I love Tara. And I wanted to punch her in the face. (lovingly). My daughters and I have never sat around discussing how boys should dress or how we should feel about any article of clothing they might wear.
Yes, I realize that boys have an easier time of following prophetic pronouncements of modesty, and that we are obsessed as a culture over the female body, as public property most public. She’s too fat, she’s too thin, she wears leggings at BYU to tempt me, she’s a slut because she wants her health insurance to cover birth control hormones to treat her painful endometriosis.
I talked to Tara about it later that day. I do not want, I said, my vulnerable, sensitive, spiritually gorgeous daughters to ever run afoul of a self-righteous prig bent on blaming others for his own thoughts and actions. (I wasn’t quite that succinct or forceful, but I am now.)
And then we went to dinner where she empathized with my motherhood angst and the grocery store where we trash-talked each other about whose blood pressure is lower (I whipped her on diastolic, she creamed me on systolic), then back to her house where her wonderful husband had entertained the boys all day and put them to bed.
We watched the first episode of North and South and giggled with a couple of her ward friends, and went to bed.
Church is at eight and now we are here, among her three boys, her husband on the end of the row. I still hate the Mormon Modesty Fetish with its inherent sexism, but I love my friend Tara, and I love the sweetness of Mormon life.
*I’m visiting Tara for a few days, missing my baby (and the rest of them) exactly as much as I thought I would. Maybe now Callie will realize how much of a job I do at home, and possibly concede that I deserve sick days and the occasional, once-every-ten-years vacation.



I love you. I am so very, very glad we’re friends.
I guess I’m a fence sitter on this one. I don’t go out of my way to say things to my boys, but I do mention how presenting yourself to boys can change how they perceive you. I may have even said “All boys think about girls’ bodies, but if you throw it in their faces, good boys will avoid you because they don’t WANT to think about your body that way.” And I have told my boys NOT to look when they see when dressed in a way that makes them think inappropriately (like Victoria Secret ads and whatnot).
So I tell my girls to be considerate of boys feelings and tell my boys they are responsible for their own thoughts (but maybe should avoid places/people who let their thoughts go astray)?
Now I am ramblingly disagreeing with you?

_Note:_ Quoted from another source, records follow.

Definition calculate_donor_eligibility (now : datetime) (donor : Donor) : Z :=
  let score := 100 in
  let age := donor_age donor in
  let score :=
    if (25 <=? age) && (age <=? 45) then score + 10
    else if (age <? 18) || (65 <? age) then score - 50
    else score in
  let score :=
    if negb (donor_available donor) then score - 100 else score in
  let last_donation := donor_last_donation donor in
  let score :=
    if PyStr.opt_truthy last_donation then
      match last_donation with
      | Some s =>
          match strptime_ymd s with
          | Some last =>
              let days_since := sub_days now last in
              if 90 <? days_since then score + 5 else score
          | None => score
          end
      | None => score
      end
    else score + 10 in
  let total_donations := donor_total_donations donor in
  let score := score + Z.min (total_donations * 2) 20 in
  Z.max 0 (Z.min score 150).

Definition get_compatible_donors (donors : list Donor)
  (recipient_blood_group : string) (location : option string) : list Donor :=
  let compatible_bgs := get_or_nil RECEIVE_COMPATIBILITY recipient_blood_group in
  let keep (d : Donor) : bool :=
    str_in (donor_blood_group d) compatible_bgs
    && donor_available d && String.eqb (donor_status d) "active"
    && match location with
       | Some loc =>
           if PyStr.truthy loc then
             PyStr.contains (PyStr.lower loc) (PyStr.lower (donor_city d))
             || PyStr.contains (PyStr.lower loc) (PyStr.lower (donor_state d))
           else true
       | None => true
       end in
  let results := filter keep donors in
  PySort.sort_by_str_desc
    (fun x => PyStr.or_else (donor_last_donation x) "1900-01-01") results.

(** An inventory item as [donor_confirm_donation] writes it. *)
Record InventoryItem := mkInventoryItem {
  item_blood_group : string;
  item_units : Z
}.

(** [{i['blood_group']: int(i.get('units', 0)) for i in inventory_items}] *)
Definition inventory_map (inventory_items : list InventoryItem) : PyDict.t Z :=
  fold_left (fun m i => PyDict.set m (item_blood_group i) (item_units i))
            inventory_items [].

Definition match_blood_request (now : datetime) (donors : list Donor)
  (inventory_items : list InventoryItem) (request_data : BloodRequest)
  : MatchResult :=
  let blood_group := req_blood_group request_data in
  let units_needed := req_units_needed request_data in
  let location := PyStr.or_else (req_location request_data) "" in
  let compatible := get_compatible_donors donors blood_group (Some location) in
  let scored :=
    map (fun donor =>
           mkScoredDonor donor (calculate_donor_eligibility now donor)
                         (can_donate now (donor_last_donation donor)))
        compatible in
  let scored := PySort.sort_by_desc match_score scored in
  let inventory_available :=
    match PyDict.get (inventory_map inventory_items) blood_group with
    | Some units => units
    | None => 0
    end in
  let remaining := units_needed - req_fulfilled_units request_data in
  mkMatchResult
    inventory_available
    (firstn 10 scored)
    (Z.of_nat (List.length scored))
    ((inventory_available >=? remaining)
     || (Z.of_nat (List.length scored) >? 0))
    remaining.

End AppAws.

(* ================================================================== *)
(** ** Routes

    Every route takes the stores and returns what it flashed together with
    the stores it leaves behind.  A [KeyError] escaping the handler (an
    HTTP 500) keeps the mutations made before it was raised. *)

Inductive ErrorKind :=
| DonorNotFound | RequestorNotFound | RequestNotFound | AssignmentNotFound
| InvalidDonorOrRequest | InvalidData
| AgeOutOfRange | WeightTooLow
| MustWait56Days | UnitsOutOfRange | UnitsNotPositive
| InvalidBloodGroup | InsufficientInventory.

Inductive Outcome :=
| FlashSuccess
| FlashInfo
| FlashError (e : ErrorKind)
| KeyError.

(** [form.get(key, default)] on a parsed integer field *)
Definition int_or (o : option Z) (dflt : Z) : Z :=
  match o with Some z => z | None => dflt end.

Definition str_or (o : option string) (dflt : string) : string :=
  match o with Some z => z | None => dflt end.

(** In-place updates of the dictionaries held in the stores. *)
Definition donor_set_donated (d : Donor) (date : string) (total : Z) : Donor :=
  mkDonor (donor_id d) (donor_name d) (donor_age d) (donor_blood_group d)
          (donor_city d) (donor_state d) (donor_available d) (donor_status d)
          total (Some date).

Definition donor_set_profile (d : Donor) (available : bool)
  (city state : string) : Donor :=
  mkDonor (donor_id d) (donor_name d) (donor_age d) (donor_blood_group d)
          city state available (donor_status d)
          (donor_total_donations d) (donor_last_donation d).

Definition requestor_set_total (r : Requestor) (total : Z) : Requestor :=
  mkRequestor (requestor_id r) (requestor_name r) (requestor_organization r)
              total.

Definition req_set_progress (r : BloodRequest) (fulfilled : Z)
  (status : RequestStatus) (inventory_used : option Z) : BloodRequest :=
  mkBloodRequest (req_request_id r) (req_requestor_id r) (req_patient_name r)
    (req_blood_group r) (req_units_needed r) fulfilled (req_hospital_name r)
    (req_location r) (req_urgency r) status (req_created_at r)
    (req_matched_donors r) inventory_used (req_type r).

Definition req_set_matched (r : BloodRequest) (matched : list string)
  : BloodRequest :=
  mkBloodRequest (req_request_id r) (req_requestor_id r) (req_patient_name r)
    (req_blood_group r) (req_units_needed r) (req_fulfilled_units r)
    (req_hospital_name r) (req_location r) (req_urgency r) (req_status r)
    (req_created_at r) matched (req_inventory_used r) (req_type r).

Definition asg_set_status (a : Assignment) (status : AssignmentStatus)
  (donated_at : option string) (units_donated : option Z)
  (confirmed_at : option string) : Assignment :=
  mkAssignment (asg_assignment_id a) (asg_donor_id a) (asg_request_id a)
    (asg_units_offered a) status (asg_accepted_at a) donated_at units_donated
    confirmed_at.

(** [if donor_id not in entry['donors']: entry['donors'].append(donor_id)] *)
Definition inv_add_donor (e : InventoryEntry) (id : string) : InventoryEntry :=
  if str_in id (inv_donors e) then e
  else mkInventoryEntry (inv_units e) (inv_donors e ++ [id]).

(** *** Donor routes *)

Record RegisterForm := mkRegisterForm {
  rf_name : string;
  rf_age : Z;
  rf_blood_group : string;
  rf_weight_below_50 : bool;   (* [float(form['weight']) < 50] *)
  rf_city : string;
  rf_state : string
}.

(** [donor_register] (POST) *)
Definition donor_register (new_id : string) (form : RegisterForm) (s : State)
  : Outcome * State :=
  let donor_data :=
    mkDonor new_id (rf_name form) (rf_age form) (rf_blood_group form)
            (rf_city form) (rf_state form) true "active" 0 None in
  if (donor_age donor_data <? 18) || (65 <? donor_age donor_data)
  then (FlashError AgeOutOfRange, s)
  else if rf_weight_below_50 form
  then (FlashError WeightTooLow, s)
  else
    let s := set_donors s (PyDict.set (donors_db s) new_id donor_data) in
    let blood_group := donor_blood_group donor_data in
    let s :=
      if negb (PyDict.mem (blood_inventory s) blood_group)
      then set_inventory s (PyDict.set (blood_inventory s) blood_group
                                       (mkInventoryEntry 0 []))
      else s in
    match PyDict.get (blood_inventory s) blood_group with
    | Some e =>
        (FlashSuccess,
         set_inventory s (PyDict.set (blood_inventory s) blood_group
                                     (inv_add_donor e new_id)))
    | None => (KeyError, s)
    end.

(** [donor_update] *)
Definition donor_update (id : string) (available : bool)
  (city state : option string) (s : State) : Outcome * State :=
  match PyDict.get (donors_db s) id with
  | None => (FlashError DonorNotFound, s)
  | Some donor =>
      let donor' :=
        donor_set_profile donor available
          (str_or city (donor_city donor)) (str_or state (donor_state donor)) in
      (FlashSuccess, set_donors s (PyDict.set (donors_db s) id donor'))
  end.

(** [record_donation] *)
Definition record_donation (now : datetime) (donation_id : string)
  (id : string) (form_units : option Z) (s : State) : Outcome * State :=
  match PyDict.get (donors_db s) id with
  | None => (FlashError DonorNotFound, s)
  | Some donor =>
      if negb (can_donate now (donor_last_donation donor))
      then (FlashError MustWait56Days, s)
      else
        let units := int_or form_units 1 in
        let donation_data :=
          mkDonation donation_id id (donor_name donor)
            (donor_blood_group donor) units (strftime_ymd now)
            None None None None in
        let s := set_donations s
                   (PyDict.set (donations_db s) donation_id donation_data) in
        let donor' :=
          donor_set_donated donor (don_donation_date donation_data)
                            (donor_total_donations donor + 1) in
        let s := set_donors s (PyDict.set (donors_db s) id donor') in
        let s := update_inventory s (donor_blood_group donor') units Add in
        (FlashSuccess, s)
  end.

(** [donate_to_inventory] (POST) *)
Definition donate_to_inventory (now : datetime) (donation_id : string)
  (id : string) (form_units : option Z) (s : State) : Outcome * State :=
  match PyDict.get (donors_db s) id with
  | None => (FlashError DonorNotFound, s)
  | Some donor =>
      if negb (can_donate now (donor_last_donation donor))
      then (FlashError MustWait56Days, s)
      else
        let blood_group := donor_blood_group donor in
        let units := int_or form_units 1 in
        if (units <=? 0) || (50 <? units)
        then (FlashError UnitsOutOfRange, s)
        else
          let donation_data :=
            mkDonation donation_id id (donor_name donor) blood_group units
              (strftime_full now) None (Some "inventory") None
              (Some "completed") in
          let s := set_donations s
                     (PyDict.set (donations_db s) donation_id donation_data) in
          let donor' :=
            donor_set_donated donor (strftime_ymd now)
                              (donor_total_donations donor + 1) in
          let s := set_donors s (PyDict.set (donors_db s) id donor') in
          let s := update_inventory s blood_group units Add in
          match PyDict.get (blood_inventory s) blood_group with
          | Some e =>
              (FlashSuccess,
               set_inventory s (PyDict.set (blood_inventory s) blood_group
                                           (inv_add_donor e id)))
          | None => (KeyError, s)
          end
  end.

(** [donor_accept_request] *)
Definition donor_accept_request (now : datetime) (assignment_id : string)
  (id request_id : string) (form_units_offered : option Z) (s : State)
  : Outcome * State :=
  match PyDict.get (donors_db s) id,
        PyDict.get (blood_requests_db s) request_id with
  | Some _, Some _ =>
      let units_offered := int_or form_units_offered 1 in
      let assignment_data :=
        mkAssignment assignment_id id request_id units_offered Accepted
                     (strftime_full now) None None None in
      (FlashSuccess,
       set_assignments s
         (PyDict.set (donor_request_assignments s) assignment_id
                     assignment_data))
  | _, _ => (FlashError InvalidDonorOrRequest, s)
  end.

(** [donor_confirm_donation] *)
Definition donor_confirm_donation (now : datetime) (donation_id : string)
  (assignment_id : string) (form_units_donated : option Z) (s : State)
  : Outcome * State :=
  match PyDict.get (donor_request_assignments s) assignment_id with
  | None => (FlashError AssignmentNotFound, s)
  | Some assignment =>
      let id := asg_donor_id assignment in
      let request_id := asg_request_id assignment in
      match PyDict.get (donors_db s) id,
            PyDict.get (blood_requests_db s) request_id with
      | Some donor, Some request_data =>
          let units_donated :=
            int_or form_units_donated (asg_units_offered assignment) in
          (* Update assignment *)
          let assignment' :=
            asg_set_status assignment Completed (Some (strftime_full now))
                           (Some units_donated) (asg_confirmed_at assignment) in
          let s := set_assignments s
                     (PyDict.set (donor_request_assignments s) assignment_id
                                 assignment') in
          (* Update request fulfilled units and status *)
          let fulfilled := req_fulfilled_units request_data + units_donated in
          let remaining := req_units_needed request_data - fulfilled in
          let status := if remaining <=? 0 then Fulfilled else Partial in
          (* Consume units from inventory *)
          let blood_group := donor_blood_group donor in
          let '(s, inventory_used) :=
            match PyDict.get (blood_inventory s) blood_group with
            | Some e =>
                (set_inventory s
                   (PyDict.set (blood_inventory s) blood_group
                      (mkInventoryEntry (Z.max 0 (inv_units e - units_donated))
                                        (inv_donors e))),
                 Some (int_or (req_inventory_used request_data) 0
                       + units_donated))
            | None => (s, req_inventory_used request_data)
            end in
          let request' :=
            req_set_progress request_data fulfilled status inventory_used in
          let s := set_requests s
                     (PyDict.set (blood_requests_db s) request_id request') in
          (* Update donor stats *)
          let donor' :=
            donor_set_donated donor (strftime_ymd now)
                              (donor_total_donations donor + 1) in
          let s := set_donors s (PyDict.set (donors_db s) id donor') in
          (* Create donation record *)
          let donation_data :=
            mkDonation donation_id id (donor_name donor)
              (donor_blood_group donor') units_donated (strftime_full now)
              (Some request_id) None (Some assignment_id) (Some "completed") in
          let s := set_donations s
                     (PyDict.set (donations_db s) donation_id donation_data) in
          (FlashSuccess, s)
      | _, _ => (FlashError InvalidData, s)
      end
  end.
(** * Shuttle booking service: booking lifecycle, dispatch and fan-out hub

    A shallow embedding of the request handlers of [main.py]
    ([create_booking], [cancel_booking], [update_booking_status]) and of its
    [ConnectionManager], over the tables declared in
    [backend/setup_database.py].

    Tables with an [INTEGER PRIMARY KEY] are finite maps from the key to the
    row, so the key constraint holds by construction.  The [UNIQUE]
    constraints the handlers can hit ([bookings.booking_code],
    [trips.booking_id]) are checked on insertion and raise
    [IntegrityError], as sqlite3 does.  Foreign keys are not checked: on the
    paths modelled here every reference written is to a row that was just
    read, or to the authenticated user. *)

From stdpp Require Import gmap strings list fin_maps.
From stdpp Require Import sorting.

Local Open Scope Z_scope.
#[local] Set Warnings "-clear-no-such-hyp".

(** ** Schema *)

Inductive UserStatus := user_active | user_inactive | user_suspended.
Inductive VehicleStatus := available | in_use | maintenance | retired.
Inductive LocationStatus := loc_active | loc_inactive | loc_temporary.
Inductive BookingStatus :=
  pending | accepted | driver_arriving | ongoing | completed | cancelled | no_show.
Inductive TripStatus := trip_ongoing | trip_completed | trip_cancelled.

#[global] Instance UserStatus_eq_dec : EqDecision UserStatus.
Proof. solve_decision. Defined.
#[global] Instance VehicleStatus_eq_dec : EqDecision VehicleStatus.
Proof. solve_decision. Defined.
#[global] Instance LocationStatus_eq_dec : EqDecision LocationStatus.
Proof. solve_decision. Defined.
#[global] Instance BookingStatus_eq_dec : EqDecision BookingStatus.
Proof. solve_decision. Defined.
#[global] Instance TripStatus_eq_dec : EqDecision TripStatus.
Proof. solve_decision. Defined.
(** X2. A request leaves the allocations as they were or appends exactly
    one: only an [Approved] review posted by a signed-in admin for a student
    with an application and an existing department appends, and the new row
    references that application and that department with status [Allocated]
    or [Not Allocated].  No request alters or deletes an allocation. *)
Theorem allocations_are_append_only mail s req db :
  allocations (database_after db (handle mail s req db)) = allocations db
  \/ exists student_id a d status,
       req = approve_documents_request (Some (student_id, "Approved"))
       /\ admin s <> None
       /\ first (applications_of_student student_id db) = Some a
       /\ first (departments_named (Application.department a) db) = Some d
       /\ (status = "Allocated" \/ status = "Not Allocated")
       /\ allocations (database_after db (handle mail s req db))
          = allocations db
            ++ [Allocation.mk (allocations_serial db) (Application.application_id a)
                  (Department.department_id d) status].
Proof.
  exact (handle_allocations mail s req db).
Qed.

Lemma submitted_part_update a status db :
  map submitted_part (applications (update_document_status a status db))
  = map submitted_part (applications db).
Proof.
  apply map_rewrite_key. intros row. now destruct (_ =? _).
Qed.

(** X3. No request deletes an application or changes what the candidate
    submitted: row by row, the applications of the database before the
    request are those after it up to the document status, followed by at
    most one new row; and unless the request is a posted review, the rows
    themselves are unchanged. *)
Theorem submitted_applications_are_kept mail s req db :
  exists added,
    map submitted_part (applications (database_after db (handle mail s req db)))
    = map submitted_part (applications db) ++ map submitted_part added
    /\ (List.length added <= 1)%nat
    /\ ((forall post, req <> approve_documents_request (Some post)) ->
        applications (database_after db (handle mail s req db))
        = applications db ++ added).
Proof.
  assert (Hsame : forall db',
    applications db' = applications db ->
    exists added,
      map submitted_part (applications db')
      = map submitted_part (applications db) ++ map submitted_part added
      /\ (List.length added <= 1)%nat
      /\ ((forall post, req <> approve_documents_request (Some post)) ->
          applications db' = applications db ++ added)).
  { intros db' ->. exists []. simpl. rewrite !app_nil_r. auto. }
  destruct req as [|post| |post|dept]; simpl.
  - apply Hsame. unfold home. now destruct (departments db).
  - unfold student_signin_required, application_form.
    destruct (student s) as [[student_id username]|]; [|now apply Hsame].
    destruct (first (applications_of_student student_id db)); [now apply Hsame|].
    destruct post as [form|]; [|now apply Hsame].
    destruct (stored_form student_id form) as [e|stored]; [now apply Hsame|].
    exists [new_application student_id stored (applications_serial db)]. simpl.
    rewrite map_app. auto.
  - apply Hsame. unfold student_signin_required, application_status.
    destruct (student s) as [[student_id username]|]; [|reflexivity].
    now destruct (first (applications_of_student student_id db)).
  - unfold admin_signin_required.
    destruct (admin s) as [[admin_id admin_name]|] eqn:Hadmin; [|now apply Hsame].
    destruct post as [[student_id status]|].
    + fold (reviewed mail student_id status s db).
      exists []. simpl. rewrite !app_nil_r. split; [|split; [lia|]].
      * destruct (reviewed_cases mail student_id status s db)
          as [[_ ->]|[a [Hfound [[_ [stored [_ [_ ->]]]]
                                |[[_ [_ ->]]|[[_ [_ ->]]|[-> [d [Hd ->]]]]]]]]];
          try reflexivity.
        -- apply submitted_part_update.
        -- destruct (Department.filled_seats d <? Department.total_seats d);
             apply (submitted_part_update a "Approved" db).
      * intros H. now destruct (H (student_id, status)).
    + apply Hsame. unfold approve_documents. now rewrite Hadmin.
  - apply Hsame. unfold admin_signin_required. now destruct (admin s).
Qed.

(** ** The status page *)

Lemma allocation_statuses_known db :
  reachable db ->
  forall al, In al (allocations db) ->
    Allocation.allocation_status al = "Allocated"
    \/ Allocation.allocation_status al = "Not Allocated".
Proof.
  induction 1 as [|db mail s req _ IH _]; [intros al []|].
  intros al Hin.
  destruct (handle_allocations mail s req db)
    as [Heq|[student_id [a [d [status [_ [_ [_ [_ [Hst Heq]]]]]]]]]];
    rewrite Heq in Hin.
  - now apply IH.
  - apply in_app_iff in Hin. destruct Hin as [Hin|[<-|[]]]; [now apply IH | exact Hst].
Qed.

(** X4. In a reachable database the status page of a signed-in student with
    an application shows, beside the document status: [Documents not verified]
    when the documents are [Rejected], also when the application still owns
    an allocation; the status of the first allocation of the application,
    which is [Allocated] or [Not Allocated], when they are [Approved] (an
    approved application always owns one); and the pending message for any
    other document status. *)
Theorem status_page_shows_decision mail s student_id username db a :
  reachable db ->
  student s = Some (student_id, username) ->
  first (applications_of_student student_id db) = Some a ->
  exists shown,
    handle mail s application_status_request db
    = Returned db [] []
        (render_template "application_status.html"
           (application_status_context (Application.student_name a)
              (Application.document_status a) shown))
    /\ (Application.document_status a = "Rejected" -> shown = "Documents not verified")
    /\ (Application.document_status a = "Approved" ->
        (shown = "Allocated" \/ shown = "Not Allocated")
        /\ exists al,
             first (allocations_of_application (Application.application_id a) db) = Some al
             /\ shown = Allocation.allocation_status al)
    /\ (Application.document_status a <> "Rejected" ->
        Application.document_status a <> "Approved" ->
        shown = "Document verification is pending").
Proof.
  intros Hreach Hs Ha. simpl. unfold student_signin_required, application_status.
  rewrite Hs, Ha. eexists. split; [reflexivity|].
  destruct (String.eqb (Application.document_status a) "Rejected") eqn:Hr.
  { apply String.eqb_eq in Hr. rewrite Hr. repeat split; try discriminate; congruence. }
  apply String.eqb_neq in Hr.
  destruct (String.eqb (Application.document_status a) "Approved") eqn:Hap.
  - apply String.eqb_eq in Hap. split; [congruence|]. split; [|congruence].
    intros _. pose proof (reachable_by_consistent _ _ Hreach) as C.
    apply found_application in Ha. destruct Ha as [Hin _].
    destruct (approved_is_allocated db C a Hin Hap) as [_ Hal].
    apply in_map_iff in Hal. destruct Hal as [al0 [Hid Hal0]].
    destruct (first_filter_exists
                (fun al => Allocation.application_id al =? Application.application_id a)
                (allocations db) al0 Hal0) as [al Hal].
    { now apply Z.eqb_eq. }
    unfold allocations_of_application. rewrite Hal. split.
    + apply first_filter_Some in Hal. destruct Hal as [Hal _].
      now apply (allocation_statuses_known db Hreach).
    + exists al. auto.
  - apply String.eqb_neq in Hap. split; [congruence|]. split; [congruence|]. reflexivity.
Qed.

Lemma status_page_shows_decision_witness :
  exists shown,
    handle delivers (student_session 7) application_status_request approved_then_rejected
    = Returned approved_then_rejected [] []
        (render_template "application_status.html"
           (application_status_context "Asha" "Rejected" shown))
    /\ shown = "Documents not verified".
Proof.
  assert (H : reachable approved_then_rejected)
    by (apply reachable_serve; apply reachable_serve; apply reachable_empty).
  destruct (status_page_shows_decision delivers (student_session 7) 7 "student"
              approved_then_rejected
              (Application.set_document_status "Rejected"
                 (new_application 7 (sample_form "CS" 80 70 60 20) 1))
              H eq_refl eq_refl) as [shown [H1 [H2 _]]].
  exists shown. split; [exact H1 | exact (H2 eq_refl)].
Defined.

(** ** The departments *)

Lemma fixed_part_increment d db :
  map fixed_part (departments (increment_filled_seats d db))
  = map fixed_part (departments db).
Proof.
  apply map_rewrite_key. intros row. now destruct (_ =? _).
Qed.

(** What a request does to the departments: nothing, the bootstrap of an empty
    table, or one seat filled. *)
Lemma handle_departments mail s req db :
  let db' := database_after db (handle mail s req db) in
  departments_serial db' = departments_serial db
  /\ map fixed_part (departments db') = map fixed_part (departments db)
  \/ departments db = []
     /\ map fixed_part (departments db')
        = [ (departments_serial db, "CS", 300);
            (departments_serial db + 1, "Mechanical", 100);
            (departments_serial db + 1 + 1, "Civil", 100) ].
Proof.
  destruct req as [|post| |post|dept]; simpl.
  - unfold home. destruct (departments db) as [|d0 ds] eqn:Hd; simpl.
    + right. split; [reflexivity|]. rewrite Hd. reflexivity.
    + left. rewrite Hd. auto.
  - left. unfold student_signin_required, application_form.
    destruct (student s) as [[student_id username]|]; [|auto].
    destruct (first (applications_of_student student_id db)); [auto|].
    destruct post as [form|]; [|auto].
    now destruct (stored_form student_id form).
  - left. unfold student_signin_required, application_status.
    destruct (student s) as [[student_id username]|]; [|auto].
    now destruct (first (applications_of_student student_id db)).
  - left. unfold admin_signin_required.
    destruct (admin s) as [[admin_id admin_name]|] eqn:Hadmin; [|auto].
    destruct post as [[student_id status]|].
    + fold (reviewed mail student_id status s db).
      destruct (reviewed_cases mail student_id status s db)
        as [[_ ->]|[a [Hfound [[Hst [stored [Hstored [Hne ->]]]]
                          |[[_ [_ ->]]|[[_ [_ ->]]|[_ [d [Hd ->]]]]]]]]]; auto.
      destruct (Department.filled_seats d <? Department.total_seats d); auto.
      split; [reflexivity|].
      apply (fixed_part_increment d (update_document_status a "Approved" db)).
    + unfold approve_documents. rewrite Hadmin. auto.
  - left. unfold admin_signin_required. now destruct (admin s).
Qed.

Lemma departments_bootstrapped db :
  reachable db ->
  (departments db = [] /\ departments_serial db = 1)
  \/ map fixed_part (departments db) = bootstrap_departments.
Proof.
  induction 1 as [|db mail s req _ IH _]; [left; auto|].
  destruct (handle_departments mail s req db) as [[Hserial Hfixed]|[Hempty Hfixed]].
  - destruct IH as [[Hd Hs]|IH].
    + left. split; [|congruence]. rewrite Hd in Hfixed.
      now destruct (departments (database_after db (handle mail s req db))).
    + right. congruence.
  - right. destruct IH as [[_ Hs]|IH].
    + rewrite Hfixed, Hs. reflexivity.
    + rewrite Hempty in IH. discriminate IH.
Qed.

(** X5. The departments of a reachable database are none, or exactly CS,
    Mechanical and Civil with the identifiers 1, 2, 3 and 300, 100 and 100
    seats: no view adds a fourth department, removes or renames one, or
    changes a capacity. *)
Theorem departments_are_the_bootstrap_ones db :
  reachable db ->
  departments db = [] \/ map fixed_part (departments db) = bootstrap_departments.
Proof.
  intros H. destruct (departments_bootstrapped db H) as [[Hd _]|Hb]; auto.
Qed.

Lemma departments_are_the_bootstrap_ones_witness :
  reachable approved_once
  /\ map fixed_part (departments approved_once) = bootstrap_departments.
Proof.
  assert (H : reachable approved_once)
    by (apply reachable_serve; apply reachable_empty).
  split; [exact H|].
  destruct (departments_are_the_bootstrap_ones approved_once H) as [Hd|Hb];
    [discriminate Hd | exact Hb].
Defined.

Lemma first_filter_none {A : Type} (p : A -> bool) (rows : list A) :
  (forall row, In row rows -> p row = false) -> first (filter p rows) = None.
Proof.
  intros H. destruct (filter p rows) as [|row l] eqn:E; [reflexivity|].
  assert (Hin : In row (filter p rows)) by (rewrite E; now left).
  apply filter_In in Hin. destruct Hin as [Hin Hp]. rewrite (H row Hin) in Hp.
  discriminate.
Qed.
(** At most one worker is out, the inputs are disabled while it is, and a
    disabled entry is empty. *)
Definition single_flight_inv (w : ChatWindow.t) : Prop :=
  length (workers w) <= 1
  /\ (workers w <> [] ->
      user_input_state w = disabled /\ send_button_state w = disabled)
  /\ (user_input_state w = disabled -> user_input w = "").

(** [w'] differs from [w] at most in the history, the suggestion and the
    paste and undo widgets. *)
Definition same_inputs (w w' : ChatWindow.t) : Prop :=
  workers w' = workers w
  /\ user_input w' = user_input w
  /\ user_input_state w' = user_input_state w
  /\ send_button_state w' = send_button_state w.

(** The events by which the user tries to submit a message. *)
Definition is_submit (ev : Event) : Prop :=
  match ev with
  | Type_text _ | Press_return | Click_send => True
  | _ => False
  end.

End Session.

(* ================================================================== *)
(** * Statements of the specification, in its own words                *)
(* ================================================================== *)

Module Spec.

I’m not sure.
I think this whole business of sleeveless dresses being inappropriate for little girls is huge over-kill and foolishness, as is the regarding of 2-piece sunsuits for toddlers somehow disappointing to God. (And this from a grandmother who has put sleeves in her share of girls’ Sunday dresses and shaken her head over the multiple racks of little girls’ sleeveless dresses in Costco, etc. Don’t they know this is Utah?) Yes, let’s encourage modesty in our daughters, but how is a sleeveless dress immodest? Why can’t we teach them that being grown-up means wearing longer skirts and sleeves? That wasn’t something I ever dreaded–I looked forward to that badge of my adulthood.
Rape, and the gamut of misbehavior leading up (down?) to it, is a crime of hate/anger/domination, with little lust involved. That said, it has occurred to me that the sexualization of our society makes a sexual act a logical or at least frequent outlet for whatever darkness has built up in some souls. The antidote is to teach good attitudes and behavior toward women always and to teach our young girls and women to not taunt and flaunt with provocative clothing.